• [What you should do]:
Only one portion of the data is to be written out: from the line bearing "(rate_set user_id now E (rate_get user_id E s).2).2 in" through the line bearing "destruct (serve_run E". Write it exactly as it appears.

(Stored data entries)
^^^^^^^^^^^^^^^^
(** ** One orchestrator call *)

(** X5. A call of [fact_check] looks the claim up, and on a miss searches
    once; it asks the model at most once, only after the search and only
    with a non-blank evidence of at most 6016 characters, and never
    retries; a cache write, if any, is the last thing it does. *)
Theorem fact_check_calls (E : env) (s : state) (claim : str) (user_id : Z) :
  let evs := new_events s (fact_check claim user_id E s).2 in
  (is_Some (s.(fact_cache) !! claim) /\ evs = [CacheGet claim])
  \/ (s.(fact_cache) !! claim = None
      /\ (evs = [CacheGet claim; TavilySearch claim]
          \/ exists evidence,
               strip evidence <> [] /\ len evidence <= 6016
               /\ (evs = [CacheGet claim; TavilySearch claim;
                          ResponsesCreate (mk_request claim evidence user_id)]
                   \/ exists verdict,
                        evs = [CacheGet claim; TavilySearch claim;
                               ResponsesCreate (mk_request claim evidence user_id);
                               CacheSet claim verdict]))).
Proof.
  cbv zeta. rewrite fact_check_run. cbv zeta.
  destruct (s.(fact_cache) !! claim) as [v |] eqn:Hc.
  { left. split; [by eexists | by apply new_events_app]. }
  right. split; [done |]. cbn [emit log].
  pose proof (len_retrieved (E.(tavily) (s.(log) ++ [CacheGet claim]) claim)) as Hlen.
  destruct (retrieved _) as [evidence urls]. cbn [fst] in Hlen.
  destruct (strip evidence) eqn:Hs; cbn [truthy negb].
  { left. apply new_events_app. cbn. by rewrite <- app_assoc. }
  right. exists evidence. rewrite Hs. split; [done |]. split; [exact Hlen |].
  destruct (E.(openai) _ _); [right; eexists | left | left];
    apply new_events_app; unfold stored; cbn [snd emit log];
    by rewrite <- !app_assoc.
Qed.

(** ** One handled message *)

Lemma handle_message_shape E s upd now :
  let user_id := upd.(effective_user_id) in
  let s' := (handle_message upd now E s).2 in
  (valid upd = false /\ exists msg, s' = emit (ReplyText msg) s)
  \/ (valid upd = true
      /\ (now - last_accepted s user_id < RATE_LIMIT_SECONDS)%Q
      /\ s' = emit (ReplyText MSG_WAIT) (rate_get user_id E s).2)
  \/ (valid upd = true
      /\ (RATE_LIMIT_SECONDS <= now - last_accepted s user_id)%Q
      /\ exists pre post,
           Forall transport pre /\ Forall transport post
           /\ let s1 := emits (SendAction :: pre)
                          (rate_set user_id now E (rate_get user_id E s).2).2 in
              s' = s1
              \/ s' = emits post (fact_check (claim_of upd) user_id E s1).2).
Proof.
  cbv zeta. destruct (valid upd) eqn:Hv.
  2:{ left. split; [done |].
      destruct (handle_message_rejected_run E s upd now Hv) as (msg & o & ->).
      by exists msg. }
  right. rewrite (handle_message_valid _ _ _ _ Hv). cbv zeta.
  destruct (Qlt_le_dec _ _) as [Hlt | Hle]; [left | right].
  - split; [done |]. split; [done |]. unfold reply_text.
    by destruct (telegram_call_run E (rate_get upd.(effective_user_id) E s).2
                   (ReplyText MSG_WAIT)) as (o & -> & _).
  - split; [done |]. split; [done |].
    destruct (serve_run E (rate_set upd.(effective_user_id) now E
                             (rate_get upd.(effective_user_id) E s).2).2
                (claim_of upd) upd.(effective_user_id))
      as (pre & post & Hpre & Hpost & H).
    exists pre, post. by repeat split.
Qed.

Lemma fact_check_log E s claim user_id :
  (fact_check claim user_id E s).2.(log)
  = s.(log) ++ new_events s (fact_check claim user_id E s).2.
Proof.
  destruct (fact_check_frame E s claim user_id) as (_ & rest & Hl & _).
  by rewrite (new_events_app _ _ _ Hl).
Qed.

Lemma rate_gate_log E s user_id now :
  (rate_set user_id now E (rate_get user_id E s).2).2.(log)
  = s.(log) ++ [RateGet user_id; RateSet user_id now].
Proof.
  destruct (rate_get_state E s user_id) as (_ & Hl & _).
  cbn [rate_set snd emit log]. rewrite Hl. by rewrite <- app_assoc.
Qed.

(** The events of a handled message: rate-state accesses and transport
    calls around the events of at most one orchestrator call. *)
Lemma handle_message_log E s upd now :
  exists before inner after,
    new_events s (handle_message upd now E s).2 = before ++ inner ++ after
    /\ Forall (fun ev => orchestrated (claim_of upd) ev -> False) before
    /\ Forall transport after
    /\ (inner = []
        \/ valid upd = true
           /\ exists s1,
                inner = new_events s1
                          (fact_check (claim_of upd) upd.(effective_user_id) E s1).2).
Proof.
  destruct (handle_message_shape E s upd now)
    as [(_ & msg & ->) | [(_ & _ & ->) | (Hv & _ & pre & post & Hpre & Hpost & H)]].
  - exists [ReplyText msg], [], []. split; [by apply new_events_app |].
    split; [| split; [done | by left]]. by repeat constructor.
  - exists [RateGet upd.(effective_user_id); ReplyText MSG_WAIT], [], [].
    destruct (rate_get_state E s upd.(effective_user_id)) as (_ & Hl & _).
    split; [apply new_events_app; cbn [emit log]; by rewrite Hl, <- app_assoc |].
    split; [| split; [done | by left]]. by repeat constructor.
  - cbv zeta in H.
    set (user_id := upd.(effective_user_id)) in *.
    assert (Hbefore : Forall (fun ev => orchestrated (claim_of upd) ev -> False)
              ([RateGet user_id; RateSet user_id now] ++ SendAction :: pre)).
    { apply Forall_app. split; [by repeat constructor |].
      constructor; [by cbn |]. eapply Forall_impl; [exact Hpre |]. by intros []. }
    exists ([RateGet user_id; RateSet user_id now] ++ SendAction :: pre).
    destruct H as [-> | ->].
    + exists [], []. split.
      { apply new_events_app. cbn [emits log app]. rewrite rate_gate_log.
        by rewrite app_nil_r, <- !app_assoc. }
      split; [exact Hbefore |]. split; [done | by left].
    + set (s1 := emits (SendAction :: pre)
                   (rate_set user_id now E (rate_get user_id E s).2).2).
      exists (new_events s1 (fact_check (claim_of upd) user_id E s1).2), post.
      split.
      { apply new_events_app. cbn [emits log]. rewrite fact_check_log.
        subst s1. cbn [emits log]. rewrite rate_gate_log.
        by rewrite <- !app_assoc. }
      split; [exact Hbefore |]. split; [exact Hpost |]. right.
      split; [exact Hv |]. by exists s1.
Qed.

Lemma fact_check_request E s claim user_id req :
  In (ResponsesCreate req) (new_events s (fact_check claim user_id E s).2) ->
  exists evidence,
    req = mk_request claim evidence user_id
    /\ strip evidence <> []
    /\ len evidence <= MAX_EVIDENCE_LEN + len TRUNCATION_MARKER.
Proof.
  rewrite fact_check_run. cbv zeta.
  destruct (s.(fact_cache) !! claim) as [v |] eqn:Hc.
  { erewrite new_events_app; [| reflexivity]. cbn. by intros [? | ?]. }
  cbn [emit log].
  pose proof (len_retrieved (E.(tavily) (s.(log) ++ [CacheGet claim]) claim)) as Hlen.
  destruct (retrieved _) as [evidence urls]. cbn [fst] in Hlen.
  destruct (strip evidence) eqn:Hs; cbn [truthy negb].
  { erewrite new_events_app; [| cbn; by rewrite <- app_assoc].
    cbn. by intros [? | [? | ?]]. }
  intros Hin. exists evidence. rewrite Hs. split; [| by split].
  destruct (E.(openai) _ _);
    (erewrite new_events_app in Hin;
     [| unfold stored; cbn [snd emit log]; by rewrite <- !app_assoc]);
    cbn in Hin; intuition congruence.
Qed.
^^^^^^^^^^^^^^^^
• [Answer section]:
                          (rate_set user_id now E (rate_get user_id E s).2).2 in
              s' = s1
              \/ s' = emits post (fact_check (claim_of upd) user_id E s1).2).
Proof.
  cbv zeta. destruct (valid upd) eqn:Hv.
  2:{ left. split; [done |].
      destruct (handle_message_rejected_run E s upd now Hv) as (msg & o & ->).
      by exists msg. }
  right. rewrite (handle_message_valid _ _ _ _ Hv). cbv zeta.
  destruct (Qlt_le_dec _ _) as [Hlt | Hle]; [left | right].
  - split; [done |]. split; [done |]. unfold reply_text.
    by destruct (telegram_call_run E (rate_get upd.(effective_user_id) E s).2
                   (ReplyText MSG_WAIT)) as (o & -> & _).
  - split; [done |]. split; [done |].
    destruct (serve_run E (rate_set upd.(effective_user_id) now E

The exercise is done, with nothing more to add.